La importancia del quince de febrero

Sofía Rhei

Fragmento

cap-1

1

Jueves, 15 de febrero

La alarma sonó dentro de su cabeza. Bueno, quizá no exactamente «dentro», pero eso parecía. Era como si aquel ruido infernal tuviera el epicentro en su cerebro.

Sandra apagó el despertador y respiró hondo, tratando de calmarse. El corazón le latía como un tambor, que era el efecto que solía producirle su pesadilla recurrente. En ella revivía una y otra vez, con la angustia de saber que no podía cambiar nada, la ruptura con su último novio: el día de San Valentín del año anterior.

Técnicamente, lo habían dejado el 15 de febrero. Sin embargo, las palabras «San Valentín» permanecían asociadas a sudores fríos y noches de ansiedad. Y esa fecha acababa de pasarle por encima como una apisonadora, con el agravante de que ya había cumplido la fatídica cifra de treinta años.

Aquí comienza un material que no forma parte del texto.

(** X8. While the store cannot be reached, every data route of
    [src/server.js] still answers, for an administrator as well: the
    listings with 500 and an empty array, catalog creation with 400 when a
    field is missing and with 500 otherwise, and every other route with
    [500 {success: false}].  The store is left as it was. *)
Theorem store_outage_answers_500 {B : Builtins}
    (e : Endpoint) (i : string) (b : JsValue) (cookie : option positive) (w : World) :
  online (db w) = false ->
  admin_session w cookie ->
  e <> MessageDelete ->
  exists resp w',
    dispatch Server.app (endpoint_request e i b cookie) w = (Ok resp, w') /\
    db w' = db w /\
    match e with
    | CatalogList | OrderList | MessageList => resp = respond 500 (JArr [])
    | CatalogCreate =>
        resp = missing_fields \/
        resp = respond 500 (obj1 "error" (JStr "Failed to add pizza"))
    | _ => resp = failure
    end.
Proof.
  intros Hoff Ha Hne. apply admin_session_truthy in Ha.
  rewrite server_routes.
  destruct e; try (exfalso; apply Hne; reflexivity);
    rewrite ?(admin_passes _ _ _ _ _ Ha), ?run_final;
    unfold Server.get_pizzas, Server.post_pizzas, Server.delete_pizza,
      Server.get_orders, Server.post_orders, Server.patch_order,
      Server.delete_order, Server.get_messages, Server.post_messages,
      destructure, bind, try_catch;
    offline Hoff.
Qed.

Lemma store_outage_answers_500_witness :
  online (db world_admin_offline) = false /\
  admin_session world_admin_offline (Some 1%positive) /\
  OrderList <> MessageDelete /\
  exists resp w',
    dispatch (Server.app (B := Runtime.builtins))
      (endpoint_request OrderList "" JNull (Some 1%positive)) world_admin_offline
      = (Ok resp, w') /\
    db w' = db world_admin_offline /\
    resp = respond 500 (JArr []).
Proof.
  split; [reflexivity|]. split; [apply world_admin_session|].
  split; [discriminate|].
  apply (store_outage_answers_500 (B := Runtime.builtins) OrderList "" JNull
           (Some 1%positive) world_admin_offline);
    [reflexivity | apply world_admin_session | discriminate].
Defined.

(** ** Deleting a row that exists *)

Lemma filter_drops {A} (key : A -> Z) (k : Z) (l : list A) :
  Forall (fun x => key x <> k) (List.filter (fun x => negb (key x =? k)) l).
Proof.
  apply List.Forall_forall. intros x Hx. apply filter_In in Hx as [_ Hx].
  apply negb_true_iff, Z.eqb_neq in Hx. exact Hx.
Qed.

Lemma rev3_delete_route {B : Builtins}
    (i : string) (b : JsValue) (cookie : option positive) (w : World) :
  dispatch Rev3.app (endpoint_request MessageDelete i b cookie) w =
    run_chain [Rev3.adminAuth; final Rev3.delete_message] (incoming w cookie b i) w.
Proof. reflexivity. Qed.

Ltac delete_once Hon Hk :=
  run; cbn [incoming params_id guard_ran db]; unfold exec;
  rewrite Hon; cbn [negb]; rewrite Hk; cbn [mbind option_bind];
  run.

Lemma executes_online (i : string) (k : Z) (d : DB) :
  online d = true -> pg_int i = Some k -> executes i d = true.
Proof. intros Hd Hk. unfold executes. rewrite Hd, Hk. reflexivity. Qed.

Lemma delete_pizza_again {B : Builtins}
    (i : string) (k : Z) (b : JsValue) (cookie : option positive) (w : World) :
  truthy (session_admin (load_session w cookie)) = true ->
  online (db w) = true -> pg_int i = Some k -> no_pizza i (db w) ->
  dispatch Server.app (endpoint_request CatalogDelete i b cookie) w =
    (Ok success, after_query (DeletePizza i) (guard_ran w)).
Proof.
  intros Ha Hon Hk Hno. rewrite server_routes, (admin_passes _ _ _ _ _ Ha).
  destruct (delete_handlers_missing (incoming w cookie b i) (guard_ran w)) as (H1 & _ & _).
  cbn [incoming params_id] in H1. rewrite (H1 Hno).
  change (db (guard_ran w)) with (db w). rewrite (executes_online i k _ Hon Hk).
  reflexivity.
Qed.

Lemma delete_order_again {B : Builtins}
    (i : string) (k : Z) (b : JsValue) (cookie : option positive) (w : World) :
  truthy (session_admin (load_session w cookie)) = true ->
  online (db w) = true -> pg_int i = Some k -> no_order i (db w) ->
  dispatch Server.app (endpoint_request OrderDelete i b cookie) w =
    (Ok success, after_query (DeleteOrder i) (guard_ran w)).
Proof.
  intros Ha Hon Hk Hno. rewrite server_routes, (admin_passes _ _ _ _ _ Ha).
  destruct (delete_handlers_missing (incoming w cookie b i) (guard_ran w)) as (_ & H1 & _).
  cbn [incoming params_id] in H1. rewrite (H1 Hno).
  change (db (guard_ran w)) with (db w). rewrite (executes_online i k _ Hon Hk).
  reflexivity.
Qed.

Lemma delete_message_again {B : Builtins}
    (i : string) (k : Z) (b : JsValue) (cookie : option positive) (w : World) :
  truthy (session_admin (load_session w cookie)) = true ->
  online (db w) = true -> pg_int i = Some k -> no_message i (db w) ->
  dispatch Rev3.app (endpoint_request MessageDelete i b cookie) w =
    (Ok success, after_query (DeleteMessage i) (guard_ran w)).
Proof.
  intros Ha Hon Hk Hno. rewrite rev3_delete_route, (rev3_admin_passes _ _ _ _ _ Ha).
  destruct (delete_handlers_missing (incoming w cookie b i) (guard_ran w)) as (_ & _ & H1).
  cbn [incoming params_id] in H1. rewrite (H1 Hno).
  change (db (guard_ran w)) with (db w). rewrite (executes_online i k _ Hon Hk).
  reflexivity.
Qed.

(** X9. An administrator's DELETE with a key the store accepts is answered
    200 [{success: true}] and removes exactly the rows of that table with
    that key: the remaining rows keep their order, the other tables and the
    sequences are untouched, and no row with the key is left, so repeating
    the request changes nothing.  This holds for pizzas and orders in
    [src/server.js] and for messages in the third revision. *)
Theorem delete_removes_row {B : Builtins}
    (i : string) (k : Z) (b : JsValue) (cookie : option positive) (w : World) :
  online (db w) = true ->
  admin_session w cookie ->
  pg_int i = Some k ->
  (exists w' w'',
     dispatch Server.app (endpoint_request CatalogDelete i b cookie) w = (Ok success, w') /\
     db w' = with_pizzas (db w)
               (List.filter (fun p => negb (pz_id p =? k)) (pizzas (db w)))
               (pizzas_id_seq (db w)) /\
     no_pizza i (db w') /\
     dispatch Server.app (endpoint_request CatalogDelete i b cookie) w' = (Ok success, w'') /\
     db w'' = db w') /\
  (exists w' w'',
     dispatch Server.app (endpoint_request OrderDelete i b cookie) w = (Ok success, w') /\
     db w' = with_orders (db w)
               (List.filter (fun o => negb (id o =? k)) (orders (db w)))
               (orders_id_seq (db w)) /\
     no_order i (db w') /\
     dispatch Server.app (endpoint_request OrderDelete i b cookie) w' = (Ok success, w'') /\
     db w'' = db w') /\
  (exists w' w'',
     dispatch Rev3.app (endpoint_request MessageDelete i b cookie) w = (Ok success, w') /\
     db w' = with_messages (db w)
               (List.filter (fun m => negb (msg_id m =? k)) (messages (db w)))
               (messages_id_seq (db w)) /\
     no_message i (db w') /\
     dispatch Rev3.app (endpoint_request MessageDelete i b cookie) w' = (Ok success, w'') /\
     db w'' = db w').
Proof.
  intros Hon Ha Hk. apply admin_session_truthy in Ha.
  split; [|split].
  - rewrite server_routes, (admin_passes _ _ _ _ _ Ha).
    unfold Server.delete_pizza. delete_once Hon Hk.
    assert (Hno : no_pizza i (with_pizzas (db w)
               (List.filter (fun p => negb (pz_id p =? k)) (pizzas (db w)))
               (pizzas_id_seq (db w)))).
    { intros k' Hk'. replace k' with k by congruence.
      destruct (db w); cbn. apply (filter_drops pz_id). }
    eexists _, _. split; [reflexivity|]. cbn [db]. split; [reflexivity|].
    split; [exact Hno|]. split.
    + apply (delete_pizza_again i k); [exact Ha | destruct (db w); exact Hon | exact Hk | exact Hno].
    + reflexivity.
  - rewrite server_routes, (admin_passes _ _ _ _ _ Ha).
    unfold Server.delete_order. delete_once Hon Hk.
    assert (Hno : no_order i (with_orders (db w)
               (List.filter (fun o => negb (id o =? k)) (orders (db w)))
               (orders_id_seq (db w)))).
    { intros k' Hk'. replace k' with k by congruence.
      destruct (db w); cbn. apply (filter_drops id). }
    eexists _, _. split; [reflexivity|]. cbn [db]. split; [reflexivity|].
    split; [exact Hno|]. split.
    + apply (delete_order_again i k); [exact Ha | destruct (db w); exact Hon | exact Hk | exact Hno].
    + reflexivity.
  - rewrite rev3_delete_route, (rev3_admin_passes _ _ _ _ _ Ha).
    unfold Rev3.delete_message. delete_once Hon Hk.
    assert (Hno : no_message i (with_messages (db w)
               (List.filter (fun m => negb (msg_id m =? k)) (messages (db w)))
               (messages_id_seq (db w)))).
    { intros k' Hk'. replace k' with k by congruence.
      destruct (db w); cbn. apply (filter_drops msg_id). }
    eexists _, _. split; [reflexivity|]. cbn [db]. split; [reflexivity|].
    split; [exact Hno|]. split.
    + apply (delete_message_again i k); [exact Ha | destruct (db w); exact Hon | exact Hk | exact Hno].
    + reflexivity.
Qed.

Lemma delete_removes_row_witness :
  online (db (world_admin_with_order paid_order)) = true /\
  admin_session (world_admin_with_order paid_order) (Some 1%positive) /\
  pg_int "7" = Some 7 /\
  orders (db (world_admin_with_order paid_order)) = [paid_order] /\
  exists w' w'',
    dispatch (Server.app (B := Runtime.builtins))
      (endpoint_request OrderDelete "7" JUndefined (Some 1%positive))
      (world_admin_with_order paid_order)
      = (Ok success, w') /\
    orders (db w') = [] /\
    no_order "7" (db w') /\
    dispatch (Server.app (B := Runtime.builtins))
      (endpoint_request OrderDelete "7" JUndefined (Some 1%positive)) w'
      = (Ok success, w'') /\
    db w'' = db w'.
Proof.
  split; [reflexivity|]. split; [apply world_admin_session|].
  split; [reflexivity|]. split; [reflexivity|].
  destruct (delete_removes_row (B := Runtime.builtins) "7" 7 JUndefined (Some 1%positive)
              (world_admin_with_order paid_order) eq_refl (world_admin_session _ _) eq_refl)
    as (_ & (w' & w'' & H1 & H2 & H3 & H4 & H5) & _).
  exists w', w''. split; [exact H1|]. split; [rewrite H2; reflexivity|].
  split; [exact H3|]. split; [exact H4 | exact H5].
Defined.

(** ** Keys are unique and never reused *)

Lemma fresh_append {A} (key : A -> Z) (seq : Z) (l : list A) (x : A) :
  key x = seq ->
  Forall (fun a => key a < seq) l /\ NoDup (map key l) ->
  Forall (fun a => key a < seq + 1) (l ++ [x]) /\ NoDup (map key (l ++ [x])).
Proof.
  intros Hx [Hl Hn]. split.
  - apply List.Forall_app. split.
    + eapply List.Forall_impl; [|exact Hl]. cbn. intros a Ha. lia.
    + constructor; [lia | constructor].
  - apply NoDup_ListNoDup in Hn. apply NoDup_ListNoDup.
    rewrite map_app. cbn [map]. induction l as [|a l IH]; cbn.
    + constructor; [intros []|constructor].
    + apply List.Forall_cons_iff in Hl as [Ha Hl].
      apply List.NoDup_cons_iff in Hn as [Hna Hn].
      apply List.NoDup_cons_iff. split; [|exact (IH Hl Hn)].
      intros Hin. apply in_app_or in Hin as [Hin | [Hin | []]]; [exact (Hna Hin)|].
      lia.
Qed.

Lemma fresh_filter {A} (key : A -> Z) (seq : Z) (f : A -> bool) (l : list A) :
  Forall (fun a => key a < seq) l /\ NoDup (map key l) ->
  Forall (fun a => key a < seq) (List.filter f l) /\ NoDup (map key (List.filter f l)).
Proof.
  intros [Hl Hn]. split.
  - apply List.Forall_forall. intros a Ha. apply filter_In in Ha as [Ha _].
    rewrite List.Forall_forall in Hl. exact (Hl a Ha).
  - clear Hl. apply NoDup_ListNoDup in Hn. apply NoDup_ListNoDup.
    induction l as [|a l IH]; cbn; [constructor|].
    apply List.NoDup_cons_iff in Hn as [Hna Hn].
    destruct (f a); [|exact (IH Hn)]. cbn. apply List.NoDup_cons_iff.
    split; [|exact (IH Hn)]. intros Hin. apply Hna.
    apply in_map_iff in Hin as (a' & Ha' & Hin). apply filter_In in Hin as [Hin _].
    apply in_map_iff. exists a'. split; assumption.
Qed.
Lemma logs_on_handle {A} handle (m : M Database A) : logs [] (on_handle handle m).
Proof.
  intros p. rewrite app_nil_r. by destruct (on_handle_frame handle m p) as (_ & ? & _).
Qed.

Lemma logs_new_Database path : logs [path] (new_Database path).
Proof. intros p. unfold new_Database. by destruct (openings p) as [|[db|e] rest]. Qed.

Lemma logs_set_storageProvider v : logs [] (set_storageProvider v).
Proof. intros p. by rewrite app_nil_r. Qed.

Lemma logs_set_queueProvider v : logs [] (set_queueProvider v).
Proof. intros p. by rewrite app_nil_r. Qed.

Lemma logs_new_SqliteStorageProvider dbPath :
  logs [dbPath] (new_SqliteStorageProvider dbPath).
Proof.
  unfold new_SqliteStorageProvider.
  apply logs_bind; [apply logs_new_Database|]. intros db.
  apply logs_bind; [apply logs_on_handle|]. intros _.
  apply logs_bind; [apply logs_on_handle|]. intros _.
  apply logs_bind; [apply logs_on_handle|]. intros storages. apply logs_ret.
Qed.

Lemma logs_new_SqliteQueueProvider db : logs [] (new_SqliteQueueProvider db).
Proof.
  unfold new_SqliteQueueProvider.
  apply logs_bind; [apply logs_on_handle|]. intros fields p. by rewrite app_nil_r.
Qed.
(** * Graph_RAG: history store, process orchestration, settings projector,
      artifact loader and progress classifier

    A shallow embedding of [database.py], [utils.py] and the indexing
    handler of [app.py], with the properties of the specification stated
    over it.

    Conventions of the embedding.
    - Text is [string] (8-bit characters), the bytes that SQLite and
      the file system hold; [str.lower] acts on the letters [A]..[Z].
      Where the bytes of a Python [str] are not a given (the
      parameters of an SQL statement), the [str] is the list of its
      code points, [Py.str], and [Py.utf8_encode] is its UTF-8 form.
    - A Python call either returns or raises: [outcome].  The names a
      module binds at top level are a [gset string]; a read of an
      unbound global raises [NameError], as the interpreter does.
    - The SQLite file is the record [store]; each function of
      [database.py] is a computation in the state-and-exception monad
      [db].
    - The file system, the child process, the clock and the YAML and
      Parquet codecs are inputs of the functions that use them.
    - What the machine runs out of is not described: memory, disk
      space, permissions, and the limit of SQLite on the size of one
      value.  The one exception is the rowid space of SQLite, which
      [save_query] can exhaust. *)

From Stdlib Require Import ZArith NArith Lia Ascii.
From Stdlib Require QArith.
From stdpp Require Import base option list sorting strings pretty gmap.

(** ** Python outcomes *)

Module Py.

(** The exception classes that the modelled code can meet. *)
Inductive exn : Type :=
| NameError (name : string)
| TypeError (msg : string)
| KeyError (key : string)
| TimeoutExpired
| OSError (msg : string)
| OperationalError (msg : string)
| YAMLError (msg : string)
| UnicodeEncodeError (msg : string)
| OverflowError (msg : string)
| ValueError (msg : string).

Su gato, Sigmund, saltó sobre ella dándole un susto de muerte. Era la bola de pelo más egoísta y déspota del mundo. ¿Por qué no lo daba en adopción de una vez? Seguro que alguien picaba, porque era una bestia preciosa con ese sedoso pelo de angora gris.

Trató de calmarse. Había leído que, en períodos de estrés, relajarse por completo antes de salir de la cama ayudaba a controlar los nervios el resto del día. No sabía si serviría para algo, pero ella era muy de intentar las cosas y muy de «por si acaso».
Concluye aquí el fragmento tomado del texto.